Your answer must consist of exactly the lines below, starting with the line with "([app.zIndex = ...]), so" and going on through the line with "From stdpp Require Import base option", and nothing else.

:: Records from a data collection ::

>>>>>

(** * calc-app: the window registry of [AppsContext.tsx] and the taskbar
      gesture of the [App] component

    The registry is a React component holding two [useState] cells,
    [openedApps] (an array of window objects) and [focusedWindowId].  Its
    actions are closures over the values of the last render; they do not
    change the cells directly but dispatch updates that React applies when it
    renders next.  Window objects are mutated in place by the queued updaters
    ([app.zIndex = ...]), so the arrays of successive renders share their
    elements.  The embedding keeps all of this explicit:

    - window objects live in a store and arrays hold references to them;
    - an action is a computation in a state monad over the component's
      update queues;
    - an event runs one handler against the last rendered values and then
      renders.

    Three things come from outside of the two source files.  Numbers are
    modelled by [Z]: every [zIndex] the registry produces is a small positive
    integer, far inside the range in which JavaScript numbers are exact.
    The string [uuidv4()] returns is an argument of [openApp]; runs are
    considered in which it is non-empty and not the identifier of an open
    window.  When React runs a queued updater is a parameter ([policy]); all
    properties below are proved for both of its values. *)

From Stdlib Require Import ZArith Lia.
From stdpp Require Import base option list strings.

Local Open Scope Z_scope.

(** ** Data model ([types/windowApp], as used by the context) *)

Inductive WindowAppTypes := calculator | tasks | other_app.

Record Size := { width : string; height : string }.

(** [AppProps]: the per-type presentation data. *)
Record AppProps := {
  ap_iconSrc : string;
  ap_displayName : string;
  ap_minSize : Size
}.

(** [WindowApp = WindowProps & AppProps]. *)
Record WindowApp := {
  id : string;
  type : WindowAppTypes;
  isFullscreen : bool;
  isMinimalize : bool;
  zIndex : Z;
  iconSrc : string;
  displayName : string;
  minSize : Size
}.

(** Field assignments [app.f = v]. *)
Definition set_zIndex (z : Z) (a : WindowApp) : WindowApp :=
  {| id := id a; type := type a; isFullscreen := isFullscreen a;
     isMinimalize := isMinimalize a; zIndex := z; iconSrc := iconSrc a;
     displayName := displayName a; minSize := minSize a |}.

Definition set_isMinimalize (b : bool) (a : WindowApp) : WindowApp :=
  {| id := id a; type := type a; isFullscreen := isFullscreen a;
     isMinimalize := b; zIndex := zIndex a; iconSrc := iconSrc a;
     displayName := displayName a; minSize := minSize a |}.

Definition set_isFullscreen (b : bool) (a : WindowApp) : WindowApp :=
  {| id := id a; type := type a; isFullscreen := b;
     isMinimalize := isMinimalize a; zIndex := zIndex a; iconSrc := iconSrc a;
     displayName := displayName a; minSize := minSize a |}.

(** ** Object store

    A reference is an index into a grow-only list of objects.  The source
    cannot build a dangling reference; reading one yields [None] here and a
    write through one changes nothing. *)

Abbreviation loc := nat (only parsing).

(** ** A state monad, with stdpp's bind notation *)

Definition ST (S A : Type) : Type := S → A * S.

#[export] Instance ST_ret {S} : MRet (ST S) := λ A (a : A) s, (a, s).
#[export] Instance ST_bind {S} : MBind (ST S) :=
  λ A B (k : A → ST S B) (m : ST S A) s, let '(a, s') := m s in k a s'.

Definition gets {S A} (f : S → A) : ST S A := λ s, (f s, s).
Definition modify {S} (f : S → S) : ST S unit := λ s, (tt, f s).

(** What a queued updater can touch while it runs: the objects, and the
    queue of [focusedWindowId] (it may call [setFocusedWindowId]). *)
Record Mem := {
  objs : list WindowApp;
  focusQueue : list (option string)
}.

Definition Upd := ST Mem.

Definition load (l : loc) : Upd (option WindowApp) := gets (λ m, objs m !! l).
(** * Sandbox2 core: a shallow embedding of the sources and its properties

    The development follows the C++ sources of the sandboxing engine:
    - [RawLogging]: the async-signal-safe logger and the verbosity level,
      util/raw_logging.cc (src/unnamed/part_002);
    - [CommsModel]: move semantics and typed helpers of the comms channel,
      sandbox2/comms.h (src/unnamed/part_000);
    - [NetworkProxy]: the network proxy server loop,
      sandbox2/network_proxy/server.cc (src/unnamed/part_001);
    - [Monitor]: the wall-time limit setters and the request methods of
      both monitor variants
      ([UnotifyMonitor] in src/sandboxed_api/sandbox2/monitor_unotify.h,
      [PtraceMonitor] in the monitor header that follows the tests in
      src/sandboxed_api/sandbox2/policybuilder_test.cc);
    - [Bpf], [Path], [Builder]: the policy builder.  Its implementation is
      not among the sources; it is modelled from the spec and from the tests
      that drive it (src/sandboxed_api/sandbox2/policybuilder_test.cc).

    Definitions come first, grouped in modules named after the component;
    the lemmas and theorems about them follow. *)

From Stdlib Require Import ZArith NArith Lia Bool Ascii String DecimalString.
From stdpp Require Import base tactics option list gmap strings.

Local Open Scope Z_scope.

(* ===================================================================== *)
(** * Part I: definitions                                                 *)
(* ===================================================================== *)

(** ** util/raw_logging.cc (src/unnamed/part_002) *)

Module RawLogging.

(** Characters are [ascii]; a C string is the part of a character array
    before its first NUL. *)
Definition NUL : ascii := Ascii.zero.
Definition LF : ascii := Ascii.ascii_of_nat 10.

Definition chars (s : string) : list ascii := list_ascii_of_string s.

(** [static const char kTruncated[] = " ... (message truncated)\n";] *)
Definition kTruncated : list ascii := chars " ... (message truncated)" ++ [LF].

(** [sizeof(kTruncated)]: the characters and the terminating NUL. *)
Definition sizeof_kTruncated : Z := Z.of_nat (length kTruncated) + 1.

(** The stack buffer is a character array; [buf] is an offset into it
    (the C pointer [buf - buffer]) and [size] is the C [int] of the same
    name. *)
Record cursor := Cursor { buf : Z; size : Z }.

(** A store of [bytes] at offset [off].  A store that leaves the array is
    undefined behaviour in C; the model returns [None] for it. *)
Definition store (mem : list ascii) (off : Z) (bytes : list ascii)
  : option (list ascii) :=
  if (0 <=? off) && (off + Z.of_nat (length bytes) <=? Z.of_nat (length mem))
  then Some (take (Z.to_nat off) mem ++ bytes
               ++ drop (Z.to_nat off + length bytes) mem)
  else None.

(** Conversion of an [int] to [size_t] (64-bit): [static_cast<size_t>]. *)
Definition to_size_t (n : Z) : Z := n mod 2 ^ 64.

(** [vsnprintf(buf, size, format, ap)].  The formatted text is an input of
    the model: [Some s] is the text the format and its arguments expand to.
    With a non-zero size the call stores at most [size - 1] characters of
    the text and a terminating NUL; it returns the length of the whole text.
    [None] stands for a call that fails with an output error: it returns a
    negative value, and what it has stored by then depends on the library
    and on the conversion that failed.  The model does not follow such a
    call: its result is [None]. *)
Definition vsnprintf (mem : list ascii) (c : cursor) (text : option (list ascii))
  : option (list ascii * Z) :=
  match text with
  | None => None
  | Some s =>
      let limit := to_size_t (size c) in
      if limit =? 0 then Some (mem, Z.of_nat (length s))
      else
        match store mem (buf c) (take (Z.to_nat (limit - 1)) s ++ [NUL]) with
        | Some mem' => Some (mem', Z.of_nat (length s))
        | None => None
        end
  end.

(** [DoRawLog(&buf, &size, format, ...)]. *)
Definition DoRawLog (mem : list ascii) (c : cursor) (text : option (list ascii))
  : option (list ascii * cursor * bool) :=
  match vsnprintf mem c text with
  | None => None
  | Some (mem', n) =>
      if (n <? 0) || (size c <? n) then Some (mem', c, false)
      else Some (mem', {| buf := buf c + n; size := size c - n |}, true)
  end.

(** [VADoRawLog(&buf, &size, format, ap)]. *)
Definition VADoRawLog (mem : list ascii) (c : cursor) (text : option (list ascii))
  : option (list ascii * cursor * bool) :=
  match vsnprintf mem c text with
  | None => None
  | Some (mem', n) =>
      let '(n, result) :=
        if (n <? 0) || (size c <? n) then
          (if sizeof_kTruncated <? to_size_t (size c)
           then size c - sizeof_kTruncated   (* room for truncation message *)
           else 0,                            (* no room for truncation message *)
           false)
        else (n, true) in
      Some (mem', {| buf := buf c + n; size := size c - n |}, result)
  end.

(** [strlen(buffer)]: the offset of the first NUL.  Reading past the array
    in search of it is undefined behaviour: [None]. *)
Fixpoint strlen (mem : list ascii) : option nat :=
  match mem with
  | [] => None
  | ch :: rest => if Ascii.eqb ch NUL then Some 0%nat else S <$> strlen rest
  end.

(** [absl::LogSeverity]. *)
Inductive LogSeverity := kInfo | kWarning | kError | kFatal.

(** What [RawLogVA] does to the outside world. *)
Inductive effect :=
| SafeWriteToStderr (s : list ascii)   (* syscall(SYS_write, STDERR_FILENO, s, len) *)
| android_log_print (s : list ascii)   (* __android_log_print(..., "SAPI", "%s", buffer) *)
| abort.

(** ["%d"] for an [int]. *)
Definition fmt_int (n : Z) : list ascii :=
  chars (NilZero.string_of_int (Z.to_int n)).

(** The expansion of ["[%s : %d] RAW: "] with [file] and [line]. *)
Definition prefix_text (file : list ascii) (line : Z) : list ascii :=
  chars "[" ++ file ++ chars " : " ++ fmt_int line ++ chars "] RAW: ".

(** [RawLogVA(severity, file, line, format, ap)].

    - [kLogBufSize] is [sapi::raw_logging_internal::kLogBufSize], declared
      in raw_logging.h; it is a parameter here;
    - [android] says whether the file is compiled with [__ANDROID__];
    - [stack] is the content of the uninitialised array [buffer] on entry
      (any [kLogBufSize] characters);
    - [msg] is what [format] and [ap] expand to ([None] for an output
      error of [vsnprintf]).

    The result is [None] when the run has undefined behaviour (an
    out-of-bounds store or an unterminated [strlen]), and when [vsnprintf]
    fails, which the model does not follow. *)
Definition RawLogVA (kLogBufSize : Z) (android : bool) (stack : list ascii)
    (severity : LogSeverity) (file : list ascii) (line : Z)
    (msg : option (list ascii)) : option (list effect) :=
  let buffer := stack in
  let c := {| buf := 0; size := kLogBufSize |} in
  '(buffer, c, _) ← DoRawLog buffer c (Some (prefix_text file line));
  '(buffer, c, no_chop) ← VADoRawLog buffer c msg;
  '(buffer, c, _) ←
     (if no_chop : bool then DoRawLog buffer c (Some [LF])
      else DoRawLog buffer c (Some kTruncated));
  len ← strlen buffer;
  let line_out := take len buffer in
  Some ((if android then [android_log_print line_out]
         else [SafeWriteToStderr line_out])
        ++ match severity with kFatal => [abort] | _ => [] end).

(** A cursor into an array of [len] characters: the window it describes
    lies inside the array. *)
Definition cursor_ok (len : nat) (c : cursor) : Prop :=
  0 <= buf c ∧ 0 <= size c ∧ buf c + size c <= Z.of_nat len ∧ size c < 2 ^ 64.

(** [std::numeric_limits<int>::min()]. *)
Definition INT_MIN : Z := - 2 ^ 31.

(** The initialiser of the function-local [static int
    external_verbose_level] of [VLogIsOn] (the lambda).

    - [env_var] is what [getenv("SAPI_VLOG_LEVEL")] returns ([None] for a
      null pointer);
    - [SimpleAtoi] is [absl::SimpleAtoi] at type [int]: the number the text
      denotes, or [None] when it returns false.

    The result is [None] when [SAPI_RAW_CHECK] fails, which logs at FATAL
    severity and aborts the process. *)
Definition external_verbose_level_init (SimpleAtoi : string -> option Z)
    (env_var : option string) : option Z :=
  let external_verbose_level := INT_MIN in
  match env_var with
  | None => Some external_verbose_level
  | Some text =>
      match SimpleAtoi text with
      | Some external_verbose_level =>
          if 0 <=? external_verbose_level then Some external_verbose_level
          else None
      | None => None
      end
  end.

(** [bool VLogIsOn(int verbose_level)].  [static_level] is the static
    variable: [None] before the first call has initialised it; the
    initialiser runs in that call only.  [env_var] is the environment at the
    time of the call. *)
Definition VLogIsOn (SimpleAtoi : string -> option Z) (env_var : option string)
    (static_level : option Z) (verbose_level : Z) : option (bool * option Z) :=
  external_verbose_level ←
    match static_level with
    | Some level => Some level
    | None => external_verbose_level_init SimpleAtoi env_var
    end;
  Some (verbose_level <=? external_verbose_level, Some external_verbose_level).

End RawLogging.

(** ** sandbox2/comms.h (src/unnamed/part_000): ownership and move
    semantics of [Comms] *)

Module CommsModel.

(** [enum class State]. *)
Inductive State := kUnconnected | kConnected | kTerminated.

(** [sapi::file_util::fileops::FDCloser]: an owned descriptor, [-1] when it
    holds none. *)
Definition FDCloser := Z.

(** [std::variant<std::unique_ptr<RawComms>, RawCommsFdImpl> raw_comms_]:
    either a pointer to a custom transport ([None] is [nullptr], the
    default-constructed variant) or the descriptor-based one. *)
Inductive RawCommsVariant :=
| RawCommsPtr (impl : option nat)
| RawCommsFdImpl (connection_fd_ : FDCloser).

(** [class ListeningComms]. *)
Record ListeningComms := {
  socket_name_ : string;
  listening_abstract_uds_ : bool;
  bind_fd_ : FDCloser;
}.

(** The data members of [class Comms], in declaration order. *)
Record Comms := {
  name_ : string;
  abstract_uds_ : bool;
  raw_comms_ : RawCommsVariant;
  listening_comms_ : option ListeningComms;   (* std::unique_ptr, None = nullptr *)
  state_ : State;
}.

Definition IsConnected (c : Comms) : bool :=
  match state_ c with kConnected => true | _ => false end.

Definition IsTerminated (c : Comms) : bool :=
  match state_ c with kTerminated => true | _ => false end.

(** Objects live at addresses, so that [this == &other] can be asked; the
    process also has its table of open descriptors. *)
Record world := {
  objs : gmap nat Comms;
  open_fds : gset Z;
}.

(** The descriptors an object owns (the ones its destructor would close). *)
Definition fd_set (fd : FDCloser) : gset Z :=
  if 0 <=? fd then {[ fd ]} else ∅.

Definition raw_fds (r : RawCommsVariant) : gset Z :=
  match r with
  | RawCommsFdImpl fd => fd_set fd
  | RawCommsPtr _ => ∅
  end.

Definition owned_fds (c : Comms) : gset Z :=
  raw_fds (raw_comms_ c)
  ∪ match listening_comms_ c with
    | Some l => fd_set (bind_fd_ l)
    | None => ∅
    end.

<<<<<

:: WRITTEN RESPONSE ::
    ([app.zIndex = ...]), so the arrays of successive renders share their
    elements.  The embedding keeps all of this explicit:

    - window objects live in a store and arrays hold references to them;
    - an action is a computation in a state monad over the component's
      update queues;
    - an event runs one handler against the last rendered values and then
      renders.

    Three things come from outside of the two source files.  Numbers are
    modelled by [Z]: every [zIndex] the registry produces is a small positive
    integer, far inside the range in which JavaScript numbers are exact.
    The string [uuidv4()] returns is an argument of [openApp]; runs are
    considered in which it is non-empty and not the identifier of an open
    window.  When React runs a queued updater is a parameter ([policy]); all
    properties below are proved for both of its values. *)

From Stdlib Require Import ZArith Lia.
From stdpp Require Import base option list strings.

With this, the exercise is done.